USD/JPY keeps the early Asian session losses as sellers flirt with the intraday low while flashing the biggest daily loss in three weeks. In doing so, the yen pair reverses from the highest levels since 1998 during early Wednesday morning in Europe, around 135.00 by the press time.
The yen pair’s latest weakness could be linked to upbeat Japanese data and a pullback in the US Treasury yields, as well as the market’s preparations for the Federal Open Market Committee (FOMC).
Japan’s Machinery Orders for April jumped 19% YoY versus 5.3% expected and 7.6% prior. The Government report raised hopes of an economic recovery following the data. Elsewhere, the Reuters Tankan sentiment index, a business confidence gauge that strongly correlates with the Bank of Japan’s (BOJ) quarterly Tankan survey, found sentiment among manufacturing and service-sector firms was expected to improve over the next three months, though companies reported pressure from rising costs aggravated by a weaker yen.
On the other hand, the US Dollar Index (DXY) retreats from the highest level since 2002, down 0.20% intraday around 105.20, as the US Treasury yields ease from a multi-year top. That said, the US 10-year Treasury bond yields dropped 5.6 basis points (bps) to 3.43%. In doing so, the benchmark US bond coupons eased from the fresh high since 2011, marked the previous day.
The softer US Producer Price Index (PPI) readings for May allowed the US bond coupons to retreat from the 11-year high and trigger a pullback in the US dollar ahead of the Fed meeting. That said, the US PPI matched 0.8% MoM forecasts, also easing to 10.8% YoY figures versus 10.9% expected and prior readouts. The PPI ex Food & Energy, known as Core PPI, dropped below 8.6% YoY forecasts to 8.3%.
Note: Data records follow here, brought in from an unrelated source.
(* ===== verification/SourceTaskSpec.v ===== *)
(** The theorems of the source task: the ranges partition the offsets, every
    subtask injects the same barriers, watermarks keep records on time, and a
    resumed subtask continues where the checkpoint was taken. *)
From S2P Require Import Prelude Core Streams SourceTask.

(** * What a subtask emits *)

Inductive source_event :=
| SRec (r : Record_)
| SMark (t : Z)
| SBarrier (b : Barrier) (position : Z).

Definition event_elem (e : source_event) : StreamElement :=
  match e with
  | SRec r => NewRecordElement r
  | SMark t => NewWatermarkElement t
  | SBarrier b _ => NewBarrierElement b
  end.

Definition srecords (l : list source_event) : list Record_ :=
  omap (fun e => match e with SRec r => Some r | _ => None end) l.

(** The checkpoints and the positions recorded for them. *)
Definition sbarriers (l : list source_event) : list (Z * Z) :=
  omap (fun e => match e with SBarrier b p => Some (CheckpointID b, p) | _ => None end) l.

(** Everything but the watermarks: the records and, between them, the barriers
    with their positions. *)
Definition unmarked (l : list source_event) : list (Record_ + Z * Z) :=
  omap (fun e => match e with
                 | SRec r => Some (inl r)
                 | SMark _ => None
                 | SBarrier b p => Some (inr (CheckpointID b, p))
                 end) l.

(** What follows one record, the next position being [pos]. *)
Definition after_record (t id : option Z) (timestamp pos : Z) : list source_event :=
  option_list (SMark <$> t) ++ option_list ((fun id => SBarrier (NewBarrier id timestamp) pos) <$> id).

(** The events of a list of records read from position [pos]. *)
Fixpoint trace (wm : watermarkGenerator) (br : barrierGenerator) (pos : Z)
    (l : list Record_) : list source_event :=
  match l with
  | [] => []
  | r :: l =>
      let t_wm := wm_onRecord (EventTime r) wm in
      let id_br := br_onRecord br in
      SRec r :: after_record t_wm.1 id_br.1 (wm_lastEmitted t_wm.2) (pos + 1)
        ++ trace t_wm.2 id_br.2 (pos + 1) l
  end.

Lemma srecords_app l k : srecords (l ++ k) = srecords l ++ srecords k.
Proof. apply omap_app. Qed.
Lemma sbarriers_app l k : sbarriers (l ++ k) = sbarriers l ++ sbarriers k.
Proof. apply omap_app. Qed.

Lemma srecords_trace wm br pos l : srecords (trace wm br pos l) = l.
Proof.
  revert wm br pos. induction l as [|r l IH]; intros wm br pos; [done|].
  cbn [trace]. change (srecords (SRec r :: ?x)) with (r :: srecords x).
  rewrite srecords_app, IH. unfold after_record.
  by destruct (wm_onRecord (EventTime r) wm).1, (br_onRecord br).1.
Qed.

(** The barriers do not depend on the watermarks. *)
Lemma sbarriers_trace wm wm' br pos l :
  sbarriers (trace wm br pos l) = sbarriers (trace wm' br pos l).
Proof.
  revert wm wm' br pos. induction l as [|r l IH]; intros wm wm' br pos; [done|].
  cbn [trace]. change (sbarriers (SRec r :: ?x)) with (sbarriers x).
  rewrite !sbarriers_app. rewrite (IH _ (wm_onRecord (EventTime r) wm').2). f_equal.
  unfold after_record.
  by destruct (wm_onRecord (EventTime r) wm).1, (wm_onRecord (EventTime r) wm').1, (br_onRecord br).1.
Qed.

(** Nothing but the watermarks depends on the watermark generator. *)
Lemma unmarked_trace wm wm' br pos l :
  unmarked (trace wm br pos l) = unmarked (trace wm' br pos l).
Proof.
  revert wm wm' br pos. induction l as [|r l IH]; intros wm wm' br pos; [done|].
  cbn [trace]. change (unmarked (SRec r :: ?x)) with (inl r :: unmarked x). f_equal.
  unfold unmarked in *. rewrite !omap_app. rewrite (IH _ (wm_onRecord (EventTime r) wm').2). f_equal.
  unfold after_record.
  by destruct (wm_onRecord (EventTime r) wm).1, (wm_onRecord (EventTime r) wm').1, (br_onRecord br).1.
Qed.

(** After a barrier the generator is where a resumed one starts. *)
Lemma br_onRecord_some br id br' :
  br_onRecord br = (Some id, br') ->
  br' = MkBarriers (br_intervalElements br) (br_maxBarriers br) 0 id.
Proof.
  unfold br_onRecord. case_match; [done|]. case_match; [done|]. case_match; [done|].
  by intros [= <- <-].
Qed.

Lemma br_onRecord_same br :
  br_intervalElements (br_onRecord br).2 = br_intervalElements br /\
  br_maxBarriers (br_onRecord br).2 = br_maxBarriers br.
Proof. unfold br_onRecord. by repeat case_match. Qed.

(** The watermark generator after some records. *)
Definition wm_after (wm : watermarkGenerator) (l : list Record_) : watermarkGenerator :=
  foldl (fun g r => (wm_onRecord (EventTime r) g).2) wm l.

Lemma trace_at_barrier wm br pos l T1 b p T2 :
  trace wm br pos l = T1 ++ SBarrier b p :: T2 ->
  exists l1 l2, l = l1 ++ l2 /\ p = pos + Z.of_nat (length l1) /\
    T2 = trace (wm_after wm l1)
      (MkBarriers (br_intervalElements br) (br_maxBarriers br) 0 (CheckpointID b)) p l2.
Proof.
  revert wm br pos T1. induction l as [|r l IH]; intros wm br pos T1 E; [by destruct T1|].
  cbn [trace] in E. destruct T1 as [|e T1]; [done|]. injection E as _ E.
  set (wm1 := (wm_onRecord (EventTime r) wm).2) in *.
  assert (forall T1', trace wm1 (br_onRecord br).2 (pos + 1) l = T1' ++ SBarrier b p :: T2 ->
    exists l1 l2, r :: l = l1 ++ l2 /\ p = pos + Z.of_nat (length l1) /\
    T2 = trace (wm_after wm l1)
      (MkBarriers (br_intervalElements br) (br_maxBarriers br) 0 (CheckpointID b)) p l2) as Hrest.
  { intros T1' E'. apply IH in E' as (l1 & l2 & -> & -> & ->).
    destruct (br_onRecord_same br) as [-> ->].
    exists (r :: l1), l2. split_and!; [done|cbn; lia|]. f_equal. }
  unfold after_record in E.
  destruct (br_onRecord br) as [[id|] br'] eqn:Ebr; cbn [fst snd] in *;
    destruct (wm_onRecord (EventTime r) wm).1 as [t|]; cbn in E.
  - destruct T1 as [|e1 T1]; [done|]. injection E as _ E.
    destruct T1 as [|e2 T1]; [|injection E as _ E; by eapply Hrest].
    injection E as <- <- <-. exists [r], l. apply br_onRecord_some in Ebr as ->.
    by split_and!; [|cbn; lia|].
  - destruct T1 as [|e2 T1]; [|injection E as _ E; by eapply Hrest].
    injection E as <- <- <-. exists [r], l. apply br_onRecord_some in Ebr as ->.
    by split_and!; [|cbn; lia|].
  - destruct T1 as [|e1 T1]; [done|]. injection E as _ E. by eapply Hrest.
  - by eapply Hrest.
Qed.

(** ** Which barriers *)

Record br_ok (br : barrierGenerator) : Prop := {
  bo_interval : 0 < br_intervalElements br <= max_int64;
  bo_since : 0 <= br_sinceLast br < br_intervalElements br;
  bo_injected : 0 <= br_injected br <= br_maxBarriers br;
  bo_max : br_maxBarriers br <= max_int64;
}.

Lemma br_onRecord_ok br :
  br_ok br ->
  br_ok (br_onRecord br).2 /\
  (br_onRecord br =
    if decide (br_injected br = br_maxBarriers br) then (None, br)
    else if decide (br_sinceLast br + 1 = br_intervalElements br)
    then (Some (br_injected br + 1), MkBarriers (br_intervalElements br) (br_maxBarriers br) 0 (br_injected br + 1))
    else (None, MkBarriers (br_intervalElements br) (br_maxBarriers br) (br_sinceLast br + 1) (br_injected br))).
Proof.
  intros [Hi Hs Hj Hm].
  assert (br_onRecord br =
    if decide (br_injected br = br_maxBarriers br) then (None, br)
    else if decide (br_sinceLast br + 1 = br_intervalElements br)
    then (Some (br_injected br + 1), MkBarriers (br_intervalElements br) (br_maxBarriers br) 0 (br_injected br + 1))
    else (None, MkBarriers (br_intervalElements br) (br_maxBarriers br) (br_sinceLast br + 1) (br_injected br))) as E.
  { unfold br_onRecord. rewrite (proj2 (Z.leb_gt _ _)) by lia.
    rewrite (proj2 (Z.eqb_neq (br_maxBarriers br) unboundedBarriers)) by (unfold unboundedBarriers; lia).
    cbn [negb andb]. case_decide.
    - by rewrite (proj2 (Z.leb_le _ _)) by lia.
    - rewrite (proj2 (Z.leb_gt _ _)) by lia. rewrite !add64_id by (unfold_ints; lia).
      case_decide; [rewrite (proj2 (Z.ltb_ge _ _)) by lia|rewrite (proj2 (Z.ltb_lt _ _)) by lia]; done. }
  split; [|done]. rewrite E. repeat case_decide; cbn; [done|..]; split; cbn; lia.
Qed.

(** The barriers still to come, when [n] records follow. *)
Definition due_barriers (br : barrierGenerator) (pos n : Z) : list (Z * Z) :=
  let k := Z.min (br_maxBarriers br - br_injected br)
                 ((br_sinceLast br + n) / br_intervalElements br) in
  (fun i => (br_injected br + i, pos - br_sinceLast br + i * br_intervalElements br)) <$> seqZ 1 k.

Lemma sbarriers_due wm br pos l :
  br_ok br -> sbarriers (trace wm br pos l) = due_barriers br pos (Z.of_nat (length l)).
Proof.
  revert wm br pos. induction l as [|r l IH]; intros wm br pos Hok.
  { destruct Hok as [Hi Hs Hj Hm]. unfold due_barriers. cbn [length trace].
    rewrite Z.add_0_r, Z.div_small by lia. rewrite Z.min_r by lia. done. }
  cbn [trace]. change (sbarriers (SRec r :: ?x)) with (sbarriers x). rewrite sbarriers_app.
  destruct (br_onRecord_ok br Hok) as [Hok' E].
  rewrite IH by done. rewrite E. clear IH E Hok'. destruct Hok as [Hi Hs Hj Hm].
  assert (forall (t : option Z) id ts, sbarriers (after_record t id ts (pos + 1)) =
    option_list ((fun id => (id, pos + 1)) <$> id)) as ->.
  { intros t id ts. unfold after_record. by destruct t, id. }
  unfold due_barriers. cbn [length]. rewrite Nat2Z.inj_succ.
  set (n := Z.of_nat (length l)). assert (0 <= n) by lia.
  destruct (decide (br_injected br = br_maxBarriers br)) as [Ej|Ej]; cbn.
  { rewrite Ej, Z.sub_diag. rewrite !Z.min_l; [done|..]; apply Z.div_pos; lia. }
  destruct (decide (br_sinceLast br + 1 = br_intervalElements br)) as [Es|Es]; cbn.
  - replace (br_sinceLast br + Z.succ n) with (n + 1 * br_intervalElements br) by lia.
    rewrite Z.div_add by lia. rewrite Z.sub_0_r.
    assert (0 <= n / br_intervalElements br) by (apply Z.div_pos; lia).
    set (q := n / br_intervalElements br) in *.
    replace (br_maxBarriers br - (br_injected br + 1)) with (br_maxBarriers br - br_injected br - 1) by lia.
    assert (0 < br_maxBarriers br - br_injected br) as Hm0 by lia. revert Hm0.
    generalize (br_maxBarriers br - br_injected br). intros m Hm0.
    replace (Z.min m (q + 1)) with (Z.succ (Z.min (m - 1) q)) by lia.
    rewrite (seqZ_cons 1 (Z.succ _)) by lia. cbn. rewrite Z.pred_succ. f_equal; [f_equal; lia|].
    rewrite <- (fmap_add_seqZ 1 1). change (1 + 1) with (Z.succ 1).
    rewrite <- list_fmap_compose. apply list_fmap_ext. intros i x _. unfold compose. f_equal; lia.
  - replace (br_sinceLast br + 1 + n) with (br_sinceLast br + Z.succ n) by lia.
    apply list_fmap_ext. intros i x _. f_equal. lia.
Qed.

(** ** Watermarks *)

(** No record is more than [lag] behind one that precedes it. *)
Definition disordered (lag : Z) (l : list Record_) : Prop :=
  forall l1 r l2, l = l1 ++ r :: l2 ->
  forall r', r' ∈ l1 -> EventTime r' - lag <= EventTime r.

Lemma disordered_cons lag r l :
  disordered lag (r :: l) -> disordered lag l /\ (forall r', r' ∈ l -> EventTime r - lag <= EventTime r').
Proof.
  intros Hd. split.
  - intros l1 r1 l2 -> r' Hr'. apply (Hd (r :: l1) r1 l2); [done|]. by right.
  - intros r' (l1 & l2 & ->)%list_elem_of_split. apply (Hd (r :: l1) r' l2); [done|]. by left.
Qed.

Fixpoint disorderedb (lag : Z) (l : list Record_) : bool :=
  match l with
  | [] => true
  | r :: l => forallb (fun r' => EventTime r - lag <=? EventTime r') l && disorderedb lag l
  end.

Lemma disorderedb_sound lag l : disorderedb lag l = true -> disordered lag l.
Proof.
  induction l as [|r l IH]; intros E l1 r1 l2 El r' Hr'; [by destruct l1|].
  apply andb_prop in E as [Ea Eb]. destruct l1 as [|r0 l1]; [by apply elem_of_nil in Hr'|].
  injection El as <- El. apply elem_of_cons in Hr' as [->|Hr']; [|by apply (IH Eb l1 r1 l2)].
  apply Z.leb_le. apply (proj1 (forallb_forall _ _) Ea). rewrite El. apply in_or_app. right. by left.
Qed.

Lemma source_subFloor_spec a b :
  is_i64 a -> is_i64 b -> 0 <= b -> subFloor a b = Z.max (a - b) min_int64.
Proof.
  intros Ha Hb Hb0. unfold subFloor. rewrite sub64_add64.
  rewrite (proj2 (Z.ltb_ge b 0)) by lia. cbn [andb].
  destruct (decide (min_int64 <= a - b)).
  - rewrite add64_id by (unfold_ints; lia).
    rewrite (proj2 (Z.ltb_ge a _)) by lia. rewrite andb_false_r. lia.
  - assert (add64 a (- b) = a - b + 2 ^ 64) as ->.
    { assert (b <> min_int64) by (unfold_ints; lia).
      destruct (add64_cases a (-b)) as [[Hr _]|[[Hr _]|[_ ->]]]; [done|revert Hb Hb0; unfold_ints; lia|..|lia];
        revert Ha Hb Hr n; unfold_ints; lia. }
    rewrite (proj2 (Z.ltb_lt 0 b)), (proj2 (Z.ltb_lt a _));
      [cbn; lia|revert Hb; unfold_ints; lia|revert Ha n; unfold_ints; lia].
Qed.

Record wm_ok (wm : watermarkGenerator) : Prop := {
  wo_lag : 0 <= wm_maxOutOfOrderness wm <= max_int64;
  wo_max : is_i64 (wm_maxEventTime wm);
  wo_last : min_int64 <= wm_lastEmitted wm;
}.

Lemma wm_onRecord_ok wm t :
  wm_ok wm -> is_i64 t ->
  wm_ok (wm_onRecord t wm).2 /\
  wm_maxOutOfOrderness (wm_onRecord t wm).2 = wm_maxOutOfOrderness wm /\
  wm_maxEventTime (wm_onRecord t wm).2 = Z.max t (wm_maxEventTime wm) /\
  wm_lastEmitted wm <= wm_lastEmitted (wm_onRecord t wm).2 /\
  (forall m, (wm_onRecord t wm).1 = Some m ->
    wm_lastEmitted wm < m /\ wm_lastEmitted (wm_onRecord t wm).2 = m /\
    m = Z.max t (wm_maxEventTime wm) - wm_maxOutOfOrderness wm - 1).
Proof.
  intros [Hlag Hmax Hlast] Ht. unfold wm_onRecord.
  assert ((if wm_maxEventTime wm <? t then t else wm_maxEventTime wm) = Z.max t (wm_maxEventTime wm)) as ->.
  { destruct (Z.ltb_spec (wm_maxEventTime wm) t); lia. }
  set (mx := Z.max t (wm_maxEventTime wm)). assert (is_i64 mx) by (unfold mx; unfold_ints; lia).
  destruct (wm_intervalElements wm <=? 0).
  { cbn. split_and!; [by split|done|done|lia|done]. }
  destruct (add64 (wm_sinceLast wm) 1 <? wm_intervalElements wm).
  { cbn. split_and!; [by split|done|done|lia|done]. }
  rewrite (source_subFloor_spec mx) by (done || (unfold_ints; lia)).
  rewrite source_subFloor_spec; [|unfold_ints; lia|unfold_ints; lia|lia].
  destruct (Z.leb_spec (Z.max (Z.max (mx - wm_maxOutOfOrderness wm) min_int64 - 1) min_int64) (wm_lastEmitted wm)).
  { cbn. split_and!; [by split|done|done|lia|done]. }
  cbn. split_and!; [split; cbn; [done|done|lia]|done|done|lia|].
  intros m [= <-]. split_and!; [lia|done|lia].
Qed.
Above all, the Bank of Japan’s (BOJ) ability to buy up to 2.45tln yen of Japanese Government Bonds (JGBs), as mentioned on Tuesday, seems to favor the USD/JPY sellers. However, fears of the faster/heavier Fed rate also keep the USD/JPY buyers hopeful.
As per the latest readings of the CME’s FedWatch Tool, there is a 99% probability for a 75 bp rate increase during today’s meeting. Comments from the US diplomats, suggesting an indirect push to the Fed also seem to keep the USD/JPY afloat. White House (WH) Economic Adviser Brian Deese and National Economic Council Deputy Director Bharat Ramamurti were among the US diplomats who highlighted the inflation woes and showed readiness to battle the same during their interviews with CNN and Bloomberg respectively.
On a different page, Reuters poll said, "The yen is at risk of weakening further against the dollar for at least the rest of 2022, more than two-thirds of economists polled, underscoring the consequences of the Bank of Japan being the lone major central bank clinging to easy policy."
That said, USD/JPY traders may pay attention to the risk catalysts, namely the covid updates and the US-China tussles, not to forget the Russia-Ukraine tensions, to determine immediate moves. However, major attention will be given to the US Retail Sales for May and the US Federal Reserve’s (Fed) ability to tame inflation and keep the economic growth intact.
Read: Fed Preview: Powell to plunge markets or raise yields, a win-win for the dollar, five scenarios
A 13-day-old support line near 134.70 restricts immediate USD/JPY downside but the bears remain cautious until the quote stays above April’s peak of 131.25.
Meanwhile, multiple resistances marked during late 1998 could test the pair buyers around 137.60.